What are the requirements for selling on the Warrior Forum? Can anyone make a product and sell it? I am looking to test out a software product soon and wonder if this is the best approach or should I try a different route. Seems like Jonny had much success on the Warrior Forum and I didn’t know if it was a good medium or not?
Yes anyone can sell. The only requirements are to pay for the posting; you’ll have to check Warrior forum for current pricing and other requirements.
Great interview. I can’t wait to interview him too.
As stated by Jonny Andrews most importantly start doing something and then get experience …
Good stuff. Quality makes a world of difference.
I’ve tried doing the junk eBook market, like Jonny initially did, and got poor results as well.
People want quality. When you put something out that’s valuable you see huge profits.
Anyway, great podcast and I really liked listening to it.
Thanks Robert!
Its so hard listening to this. You literally allow the guest to say “blah blah blah” I made money. Yeah, TONS of value to the listener there.

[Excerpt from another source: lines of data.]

Lemma strict_of_sorted {K V} (R : K * V -> K * V -> Prop) (lt : K -> K -> Prop) (l : list (K * V)) :
  StronglySorted R l -> NoDup l.*1 -> (forall a b, R a b -> a.1 <> b.1 -> lt a.1 b.1) -> StronglySorted (before lt) l.
Proof.
  intros Hs Hn HR. induction Hs as [|x l Hl IH Hx]; [constructor|]. rewrite fmap_cons in Hn. apply NoDup_cons in Hn as [Hni Hn].
  constructor; [by apply IH|]. rewrite Forall_forall in Hx |- *. intros y Hy. apply HR; [by apply Hx|].
  intros E. apply Hni. rewrite E. by apply list_elem_of_fmap_2.
Qed.
Lemma omap_keys {K V} `{Countable K} (ok : K -> V -> bool) (m : gmap (Z * K) V) :
  NoDup ((omap (fun p : Z * K * V => if (p.1.1 =? repositoryId) && ok p.1.2 p.2 then Some (p.1.2, p.2) else None) (map_to_list m)).*1).
Proof.
  pose proof (NoDup_fst_map_to_list m) as Hn. induction (map_to_list m) as [|[[r k] v] l IH]; [constructor|].
  rewrite fmap_cons in Hn. apply NoDup_cons in Hn as [Hni Hn]. cbn [omap list_omap fst snd].
  destruct ((r =? repositoryId) && ok k v) eqn:E; [|by apply IH]. rewrite fmap_cons. apply NoDup_cons. split; [|by apply IH].
  intros ([k' v'] & Ek & ([[r2 k2] v2] & Hin & E2)%list_elem_of_omap)%list_elem_of_fmap. cbn [fst snd] in *.
  destruct ((r2 =? repositoryId) && ok k2 v2) eqn:E3; [|done]. injection E2 as -> ->. subst k'.
  apply andb_prop in E as [->%Z.eqb_eq _], E3 as [->%Z.eqb_eq _]. apply Hni. by apply (list_elem_of_fmap_2 fst) in Hin.
Qed.
Lemma pull_requests_strict pr : StronglySorted (before Z.lt) (pull_requests_after pr).
Proof.
  eapply strict_of_sorted; [apply snapshots_where_sorted| |unfold by_number; lia].
  unfold pull_requests_after, snapshots_where. eapply NoDup_Permutation_proper; [apply fmap_Permutation, merge_sort_Permutation|]. apply (omap_keys (fun n _ => pr <? n)).
Qed.
Lemma pull_requests_elem pr x : x ∈ pull_requests_after pr <-> pull_request_snapshot db !! (repositoryId, x.1) = Some x.2 ∧ pr < x.1.
Proof. destruct x as [n sn]. unfold pull_requests_after. rewrite snapshots_where_elem. cbn [fst snd]. by rewrite Z.ltb_lt. Qed.
Definition sha_lt (a b : jstr) : Prop := text_lt a b = true.
Lemma sha_lt_irr a : ~ sha_lt a a.
Proof. unfold sha_lt, text_lt. by rewrite (proj2 (text_compare_eq a a)). Qed.
Lemma sha_lt_trans a b c : sha_lt a b -> sha_lt b c -> sha_lt a c.
Proof. unfold sha_lt, text_lt. destruct (text_compare a b) eqn:E1, (text_compare b c) eqn:E2; try done. by rewrite (text_compare_trans a b c). Qed.
#[local] Instance by_sha_total : Total by_sha.
Proof. intros a b. unfold by_sha. apply text_le_total. Qed.
#[local] Instance by_sha_trans : Transitive by_sha.
Proof. intros a b c. unfold by_sha. by transitivity b.1. Qed.
Lemma commits_strict sha : StronglySorted (before sha_lt) (commits_after sha).
Proof.
  eapply strict_of_sorted; [apply (StronglySorted_merge_sort by_sha)| |].
  - eapply NoDup_Permutation_proper; [apply fmap_Permutation, merge_sort_Permutation|]. apply (omap_keys (fun s _ => text_lt sha s)).
  - intros a b. unfold by_sha, text_le, sha_lt, text_lt. destruct (text_compare a.1 b.1) eqn:E; try done. by apply text_compare_eq in E.
Qed.
Lemma commits_elem sha x : x ∈ commits_after sha <-> commit_snapshot db !! (repositoryId, x.1) = Some x.2 ∧ sha_lt sha x.1.
Proof.
  unfold commits_after. rewrite merge_sort_Permutation, list_elem_of_omap. destruct x as [s row]. cbn [fst snd]. unfold sha_lt. split.
  - intros ([[r s'] row'] & Hin%elem_of_map_to_list & E). cbn [fst snd] in E. destruct ((r =? repositoryId) && text_lt sha s') eqn:Eb; [|done].
    injection E as -> ->. apply andb_prop in Eb as [->%Z.eqb_eq ?]. done.
  - intros [Hin Hlt]. exists (repositoryId, s, row). split; [by apply elem_of_map_to_list|]. cbn [fst snd]. by rewrite Z.eqb_refl, Hlt.
Qed.
(** The sources of a repository are its stored pull requests and commits, each once. *)
Lemma sources_elem x : x ∈ sources_of <->
  match x with
  | pull_request_source n => 0 < n ∧ is_Some (pull_request_snapshot db !! (repositoryId, n))
  | commit_source sha => sha <> [] ∧ is_Some (commit_snapshot db !! (repositoryId, sha))
  end.
Proof.
  unfold sources_of. rewrite elem_of_app, !list_elem_of_fmap. destruct x as [n|sha]; split.
  - intros [([n' sn] & [= ->] & [E ?]%pull_requests_elem)|(? & [=] & _)]. cbn [fst snd] in *. split; [done|by exists sn].
  - intros [Hn [sn E]]. left. exists (n, sn). split; [done|]. by apply pull_requests_elem.
  - intros [(? & [=] & _)|([s row] & [= ->] & [E Hlt]%commits_elem)]. cbn [fst snd] in *. split; [|by exists row].
    intros ->. by apply sha_lt_irr in Hlt.
  - intros [Hne [row E]]. right. exists (sha, row). split; [done|]. apply commits_elem. split; [done|]. by destruct sha.
Qed.
End rows.
(** *** The candidates of a source *)

Section resolving.
Context (db : LinkTables) (ann : ReferenceResolution -> Prop) (s0 : S) (r : RepositoryRow) (x : LinkSource).
Context (Hreg : registry_ok db) (Hrow : registry db !! Documents.repository_id r = Some r) (Hx : wf_source x) (Hok : docs_ok s0).
#[local] Abbreviation rid := (Documents.repository_id r).
Definition mine_resolution : ReferenceResolution := resolution_of (Documents.repository_id r) x.

Definition referencing_of (l : ReferenceLinkDoc) : ReferencingLink :=
  mkReferencing (link_id l) (sc_repository_id (scope l)) (LinkIndex.reference_key l) (bool_decide (is_Some (resolution l))) (from_type l) (from_id l).
Lemma slug_target sr t : match repo_of t with Some sl => findRepositoryBySlug (owner sl) (name sl) db = Some r | None => sr = rid end <->
  (sr = rid ∧ repo_of t = None) \/ repo_of t = Some (slugOf r).
Proof.
  destruct (ro_lower _ Hreg _ _ Hrow) as [Lo Ln]. destruct (repo_of t) as [[o n]|]; cbn [owner name]; [|naive_solver].
  rewrite (by_slug db o n r Hreg). unfold slugOf. rewrite Lo, Ln. split; [intros (_ & <- & <-); by right|by intros [[_ [=]]|[= -> ->]]].
Qed.
Lemma target_here sr t : targetRepositoryId sr t db = Some rid <-> (sr = rid ∧ repo_of t = None) \/ repo_of t = Some (slugOf r).
Proof.
  rewrite <- slug_target. unfold targetRepositoryId. destruct (repo_of t) as [sl|]; [|naive_solver]. split; [|by intros ->].
  intros (r' & E & Er)%fmap_Some. rewrite E. pose proof (proj1 (by_slug db _ _ _ Hreg) E) as (Hr' & _). rewrite <- Er in Hr'. by simplify_eq.
Qed.
(** The links that are asked for are those whose key means the source. *)
Lemma filter_link key l t : link_ok sha256 key l -> wf_target t -> sized t -> LinkIndex.reference_key l = referenceKey t ->
  references_filter (references_to r x) (referenceLinkSource l) = true <->
  targetRepositoryId (sc_repository_id (scope l)) t db = Some rid ∧ names x t ∧ (is_Some (resolution l) -> kind x = ep_commit).
Proof.
  intros Hl Hw Hs Hk. destruct (source_fields l) as [_ Ek Er Et _ _ Ev]. unfold references_filter, references_to, is_number, is_text, key_among.
  cbn [rt_repository rt_same rt_cross rt_include]. rewrite Ek, Er, Et, Ev, Hk. rewrite !andb_true_iff, orb_true_iff, andb_true_iff, !bool_decide_eq_true, !mem_elem.
  assert (wf_repo (Some (slugOf r))) as Hrp.
  { destruct (ro_lower _ Hreg _ _ Hrow) as [Lo Ln]. destruct (ro_names _ Hreg _ _ Hrow). unfold slugOf. rewrite Lo, Ln. done. }
  rewrite (key_names t x None), (key_names t x (Some (slugOf r))) by done. rewrite target_here.
  assert ((match (match x with commit_source _ => any_state | pull_request_source _ => only_unresolved end) with
    | only_unresolved => bool_decide (JBool (bool_decide (is_Some (resolution l))) = JBool false) | any_state => true end) = true <-> (is_Some (resolution l) -> kind x = ep_commit)) as Hinc.
  { destruct x; [rewrite bool_decide_eq_true|done]. case_bool_decide as E; cbn [kind]; naive_solver. }
  rewrite Hinc. split; [intros ((Hc & _) & ?)|intros (Hc & ? & ?); split; [split; [|done]|done]].
  - destruct Hc as [([= E] & ? & ?)|(? & ?)]; naive_solver.
  - destruct Hc as [(E & ?)|?]; [left; rewrite E; naive_solver|by right].
Qed.
Lemma filter_stored key d : stored_ok sha256 key d -> references_filter (references_to r x) d = true -> ∃ l, link_ok sha256 key l ∧ d = referenceLinkSource l.
Proof.
  intros [|[Hot _]]; [done|]. unfold references_filter. rewrite Hot. by rewrite andb_false_r.
Qed.
Lemma candidate_links (s : S) cs : during db ann s0 s -> findReferencesTo (references_to r x) REFERENCE_PAGE_SIZE s = Ok cs ->
  forall c, c ∈ cs <-> ∃ key l, found s LINKS_ALIAS !! key = Some (referenceLinkSource l) ∧ link_ok sha256 key l ∧
    references_filter (references_to r x) (referenceLinkSource l) = true ∧ c = referencing_of l.
Proof.
  intros Hd. unfold findReferencesTo. assert (rt_same (references_to r x) <> []) as Hne by by destruct x.
  destruct (rt_same (references_to r x)) as [|k0 ks0]; [done|]. clear Hne.
  destruct (read_all _ _ s) as [ds|] eqn:E; [|done]. intros [= <-] c.
  pose proof (read_all_spec Hlaws (references_filter (references_to r x)) REFERENCE_PAGE_SIZE s) as Hall. rewrite list_elem_of_omap.
  assert (forall d, d ∈ ds <-> ∃ k, found s LINKS_ALIAS !! k = Some d ∧ references_filter (references_to r x) d = true) as Hds.
  { apply Hall; [| |vm_compute; lia|done].
    - intros k d Hf Hr. destruct (filter_stored k d) as (l & _ & ->); [by eapply du_found|done|]. exists (link_id l). apply source_fields.
    - intros k d k' d' Hf Hf' Hr Hr' Hi. destruct (filter_stored k d) as (l & Hl & ->); [by eapply du_found|done|].
      destruct (filter_stored k' d') as (l' & Hl' & ->); [by eapply du_found|done|]. unfold sort_id in Hi.
      rewrite (fo_id _ (source_fields l)), (fo_id _ (source_fields l')) in Hi.
      destruct Hl as [-> Hid (y & Hy & Ef & Ei) (t & Hw & _ & Hk)], Hl' as [-> Hid' (y' & Hy' & Ef' & Ei') (t' & Hw' & _ & Hk')]. rewrite Hi. f_equal. f_equal.
      rewrite Hid, Hid', Ef, Ei, Hk, Ef', Ei', Hk' in Hi. by apply (id_inj sha256 Hsha) in Hi as (-> & _ & _). }
  split.
  - intros (d & (k & Hf & Hr)%Hds & Ec). destruct (filter_stored k d) as (l & Hl & ->); [by eapply du_found|done|].
    rewrite referencing_source in Ec. injection Ec as <-. by exists k, l.
  - intros (k & l & Hf & Hl & Hr & ->). exists (referenceLinkSource l). split; [apply Hds; by exists k|]. apply referencing_source.
Qed.
Lemma unsupported_widget_type_succeeds_witness :
  fc_name pie_call = "render_widget" /\
  activeWidget (ui (run (dispatch sample_runtime pie_call) initial_state)) =
    None /\
  sent (env (run (dispatch sample_runtime pie_call) initial_state)) =
    [{| fr_id := "call-3"; fr_name := "render_widget";
        fr_response := result_obj "Widget rendered successfully." |}].
Proof.
  assert (Ht : (field (<["widget_type" := JStr "pie_chart"]> ∅)
                      "widget_type") ∉
            [JStr "weather_card"; JStr "stock_chart"; JStr "map_view";
             JStr "note_pad"]).
  { vm_compute. intros H.
    repeat (apply elem_of_cons in H as [H|H]; [discriminate H|]).
    apply elem_of_nil in H. exact H. }
  split; [reflexivity|].
  pose proof (unsupported_widget_type_succeeds sample_runtime pie_call
                (<["widget_type" := JStr "pie_chart"]> ∅) initial_state
                eq_refl eq_refl Ht) as (Hw & Hs & _).
  split; [exact Hw | exact Hs].
Defined.

(** ** Playback scheduler *)

Lemma schedule_decoded rt data now buf s :
  decodeAudioData rt data = Some buf ->
  schedule rt data now s = (scheduled s now buf, Ok tt).
Proof.
  intros H. unfold schedule, mbind, M_bind. simpl. rewrite H. reflexivity.
Qed.

Lemma schedule_failed rt data now s :
  decodeAudioData rt data = None ->
  schedule rt data now s =
    (upd_refs (with_nextStartTimeRef (Z.max (nextStartTimeRef (refs s)) now))
       s,
     Throw Rejected).
Proof.
  intros H. unfold schedule, mbind, M_bind. simpl. rewrite H. reflexivity.
Qed.

Lemma chunk_decoded rt data now buf s :
  data <> "" ->
  decodeAudioData rt data = Some buf ->
  onmessage rt (chunk_message data) now s = (scheduled s now buf, Ok tt).
Proof.
  intros Hd H. unfold onmessage, chunk_message. simpl.
  unfold mbind, M_bind. simpl.
  rewrite bool_decide_eq_false_2 by exact Hd.
  apply schedule_decoded. exact H.
Qed.
(** X13. [matrix_determinant] and [matrix_inverse] agree. A matrix that
    is not well formed or not square is refused by both with the same
    message. When both answer [ok] they report the same determinant,
    the one NumPy returned, and the inverse is present exactly when
    |det| < 1e-10 fails. A matrix whose determinant is reported and
    lies below 1e-10 in absolute value is answered by [matrix_inverse]
    with [invertible] false and no inverse. The steps of
    [matrix_determinant] read the four entries of a 2×2 matrix within
    range. *)
Theorem determinant_and_inverse_agree (m : matrix) :
  let d := matrix_determinant L m in
  let i := matrix_inverse L m in
  (_validate_matrix m "Matrix" ≠ None ∨ length m ≠ cols m →
     status d = "error" ∧ status i = "error" ∧
     payload d = payload i ∧ steps d = steps i) ∧
  (status d = "ok" → status i = "ok" →
     ∃ det, np_linalg_det L m = Return det ∧
            field "determinant" (payload d) = Some (PFloat det) ∧
            field "determinant" (payload i) = Some (PFloat det) ∧
            field "invertible" (payload i) = Some (PBool (negb (abs det <? 1e-10)))) ∧
  (status d = "ok" →
     ∀ det, np_linalg_det L m = Return det → (abs det <? 1e-10) = true →
       status i = "ok" ∧ field "invertible" (payload i) = Some (PBool false) ∧
       field "inverse" (payload i) = None) ∧
  (_validate_matrix m "Matrix" = None → length m = cols m →
     ∀ det, determinant_steps L m (length m) det ≠ Return None).
Proof.
  intros d i. subst d i.
  unfold matrix_determinant, matrix_determinant_body, matrix_inverse, matrix_inverse_body.
  fold (cols m). split; [|split; [|split]];
    [| | |intros Hv Hsq det; apply determinant_steps_in_range;
          [apply (validate_rows _ _ Hv)|exact Hsq]].
  - intros H. destruct (_validate_matrix m "Matrix") as [err|]; [repeat split|].
    destruct H as [H|H]; [done|]. apply Nat.eqb_neq in H. rewrite H. repeat split.
  - intros Hd Hi.
    apply try_except_ok in Hd as (rd & Hrd & Hd & ->).
    apply try_except_ok in Hi as (ri & Hri & Hi & ->).
    destruct (_validate_matrix m "Matrix") as [err|];
      [injection Hrd as <-; discriminate Hd|].
    destruct (length m =? cols m)%nat; [|injection Hrd as <-; discriminate Hd].
    cbn [negb] in Hrd, Hri.
    destruct (np_linalg_det L m) as [det|]; [|discriminate Hrd].
    cbn [mbind outcome_bind] in Hrd, Hri. exists det. split; [reflexivity|].
    bind_inv Hrd as detail. destruct detail as [more|];
      [|injection Hrd as <-; discriminate Hd].
    bind_inv Hrd as m_latex. bind_inv Hrd as det_s. injection Hrd as <-.
    split; [reflexivity|].
    destruct (abs det <? 1e-10).
    + bind_inv Hri as det_s'. bind_inv Hri as m_latex'. injection Hri as <-.
      split; reflexivity.
    + bind_inv Hri as inverse. bind_inv Hri as det_s'. bind_inv Hri as m_latex'.
      bind_inv Hri as inv_latex. injection Hri as <-. split; reflexivity.
  - intros Hd det Hdet Hsmall.
    apply try_except_ok in Hd as (rd & Hrd & Hd & _).
    destruct (_validate_matrix m "Matrix") as [err|];
      [injection Hrd as <-; discriminate Hd|].
    destruct (length m =? cols m)%nat; [|injection Hrd as <-; discriminate Hd].
    cbn [negb] in *. rewrite Hdet in *. cbn [mbind outcome_bind] in *.
    rewrite Hsmall.
    bind_inv Hrd as detail. destruct detail as [more|];
      [|injection Hrd as <-; discriminate Hd].
    bind_inv Hrd as m_latex. bind_inv Hrd as det_s.
    cbn [mbind outcome_bind]. repeat split.
Qed.
End Determinant.

Section MatrixExamples.
Import Matrices.
Local Open Scope float_scope.

(** A row times a column: (1 2) · (3 4)ᵀ = (11). *)
Lemma matrix_multiply_dimension_guard_witness :
  status (matrix_multiply Reference.lib ReferenceOps.matmul [[1; 2]] [[3]; [4]]) = "ok" ∧
  field "result" (payload (matrix_multiply Reference.lib ReferenceOps.matmul
                             [[1; 2]] [[3]; [4]]))
    = Some (matrix_payload [[11]]).
Proof.
  pose proof (matrix_multiply_dimension_guard Reference.lib ReferenceOps.matmul
                [[1; 2]] [[3]; [4]] eq_refl eq_refl) as H.
  cbv zeta in H. destruct H as (_ & H & _).
  apply (H eq_refl [[11]] eq_refl); repeat constructor.
Defined.
End MatrixExamples.

(** ** Loops that may raise *)

Section MapM.
Context {A B : Type} (f : A → outcome B).

Lemma mapM_returns (l : list A) :
  (∀ x, x ∈ l → ∃ y, f x = Return y) →
  ∃ k, mapM f l = Return k ∧ Forall2 (λ x y, f x = Return y) l k.
Proof.
  induction l as [|x l IH]; intros H.
  - exists []. split; [reflexivity|constructor].
  - destruct (H x) as [y Hy]; [left|].
    destruct IH as (k & Hk & HF); [intros x' Hx'; apply H; right; exact Hx'|].
    exists (y :: k). simpl. rewrite Hy. simpl. rewrite Hk. split; [reflexivity|].
    constructor; assumption.
Qed.

Lemma mapM_raises (l : list A) (x : A) (e : exn) :
  x ∈ l → f x = Raise e → ∃ e', mapM f l = Raise e'.
Proof.
  intros Hx He. induction l as [|x' l IH]; [inversion Hx|].
  apply elem_of_cons in Hx as [<- | Hx]; simpl.
  - rewrite He. eauto.
  - destruct (f x') as [y|e']; [|eauto]. simpl.
    destruct (IH Hx) as [e' ->]. eauto.
Qed.
End MapM.

(** ** Arithmetic progressions *)

Section Progressions.
Context (L : Library).
Import Algebra.
Local Open Scope float_scope.

Lemma small_of_int (i : nat) : (i < 10)%nat → ∃ k, PyFloat.of_int (Z.of_nat i) = Return k.
Proof.
  intros H. do 10 (destruct i as [|i]; [eexists; vm_compute; reflexivity|]). lia.
Qed.

(** X14. [ProgressionSolver.arithmetic] answers [ok] for every number
    of terms n within float range, the non-positive ones included. The
    preview lists the first min(n, 10) terms a + i d, none when n ≤ 0,
    and for 1 ≤ n ≤ 10 its last entry is the nth term of the payload,
    bit for bit. *)
Theorem arithmetic_preview (a d : float) (n : Z) (k half_n : float) :
  PyFloat.of_int (n - 1) = Return k →
  PyInt.half n = Return half_n →
  let r := ProgressionSolver_arithmetic L a d n in
  status r = "ok" ∧
  field "nth_term" (payload r) = Some (PFloat (a + k * d)) ∧
  field "sum" (payload r) = Some (PFloat (half_n * (2 * a + k * d))) ∧
  ∃ preview,
    field "series_preview" (payload r) = Some (PList (PFloat <$> preview)) ∧
    length preview = Z.to_nat (Z.min n 10) ∧
    (∀ i t, preview !! i = Some t →
       ∃ ki, PyFloat.of_int (Z.of_nat i) = Return ki ∧ t = a + ki * d) ∧
    ((1 ≤ n ≤ 10)%Z → last preview = Some (a + k * d)).
Proof.
  intros Hk Hhalf r. subst r.
  unfold ProgressionSolver_arithmetic, arithmetic_body, term.
  rewrite Hk, Hhalf. cbn [mbind outcome_bind mret outcome_ret].
  destruct (mapM_returns (λ i, k0 ← PyFloat.of_int i; Return (a + k0 * d))
              (PyInt.range (Z.min n 10))) as (preview & Hp & HF).
  { intros x (i & -> & Hi)%list_elem_of_fmap.
    apply elem_of_seq in Hi. destruct (small_of_int i) as [ki ->]; [lia|].
    simpl. eauto. }
  change (mapM _ (PyInt.range (Z.min n 10))) with
    (mapM (λ i, k0 ← PyFloat.of_int i; Return (a + k0 * d)) (PyInt.range (Z.min n 10))).
  rewrite Hp. cbn [mbind outcome_bind try_except].
  split; [reflexivity|]. split; [reflexivity|]. split; [reflexivity|].
  exists preview. split; [reflexivity|].
  assert (Hlen : length preview = Z.to_nat (Z.min n 10)).
  { rewrite <- (Forall2_length _ _ _ HF). unfold PyInt.range.
    rewrite length_fmap, length_seq. reflexivity. }
  assert (Hat : ∀ i t, preview !! i = Some t →
            ∃ ki, PyFloat.of_int (Z.of_nat i) = Return ki ∧ t = a + ki * d).
  { intros i t Hi.
    destruct (Forall2_lookup_r _ _ _ _ _ HF Hi) as (x & Hx & Hfx).
    unfold PyInt.range in Hx. rewrite list_lookup_fmap in Hx.
    destruct (seq 0 (Z.to_nat (Z.min n 10)) !! i) as [j|] eqn:Hj; [|discriminate].
    apply lookup_seq in Hj as [-> _]. injection Hx as <-. simpl in Hfx.
    destruct (PyFloat.of_int (Z.of_nat i)) as [ki|]; [|discriminate].
    injection Hfx as <-. eauto. }
  split; [exact Hlen|]. split; [exact Hat|].
  intros Hn. rewrite last_lookup, Hlen.
  destruct (preview !! pred (Z.to_nat (Z.min n 10))) as [t|] eqn:Ht.
  - destruct (Hat _ _ Ht) as (ki & Hki & ->).
    replace (Z.of_nat (pred (Z.to_nat (Z.min n 10)))) with (n - 1)%Z in Hki by lia.
    rewrite Hk in Hki. injection Hki as <-. reflexivity.
  - apply lookup_ge_None in Ht. lia.
Qed.
End Progressions.

Section ProgressionExamples.
Import Algebra.
Local Open Scope float_scope.

(** Five terms from 2 by steps of 3: the fifth term is 14, the sum 40. *)
Lemma arithmetic_preview_witness :
  let r := ProgressionSolver_arithmetic Reference.lib 2 3 5 in
  status r = "ok" ∧
  field "nth_term" (payload r) = Some (PFloat 14) ∧
  field "sum" (payload r) = Some (PFloat 40).
Proof.
  pose proof (arithmetic_preview Reference.lib 2 3 5 4 2.5 eq_refl eq_refl) as H.
  cbv zeta in H. destruct H as (H1 & H2 & H3 & _).
  exact (conj H1 (conj H2 H3)).
Defined.
End ProgressionExamples.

Sounds like his story isn’t legit. Too many holes. SO he just comes out of nowhere on WarriorForum and makes $60,000. Yeah, sure buddy.
Again, you let him speed past an important detail.
“I made 1.2 million… then shut it off. We have food to eat.”
Thankfully he named his eBook. I’ve seen ads for that book. The guest was DOING MEDIA BUYS. He made money, but because you didn’t ask any questions no one who hears this will know what he spent to make that money.
Terrible, just terrible. No value here at all, sorry.
Yep, not one of my better interviews. I saw tons of holes as well, but I basically let him say his bit and will let the audience decide their own opinion.
Dan, unsure about your attitude but its terrible that you did not get any value from this podcast. Perhaps, arrange an interview with Johnny for your own show and do a better job? I will be the first to come on your show and evaluate how well you do.
Terrible attitude, just terrible.
Spence, great interview.
Even Spencer admitted he did not do a good job with this one.
You must be one of the types that believe everything online. Well, go homeless and make a million off the Warrior Forum using this interview, then I’ll take back my comments!
This is probably one of the most amusing interviews done, Jonny is such a character. Its amazing to see the results that he was able to achieve after being homeless. The message from this is to keep on working towards your book, or goals, daily, and not worrying too much about hitting a home run from the first sentence that you write. I also agree on his approach to having an editor, or a small team, to help you achieve what you want. Similar to Dre’s attitude, consistency is also a theme here.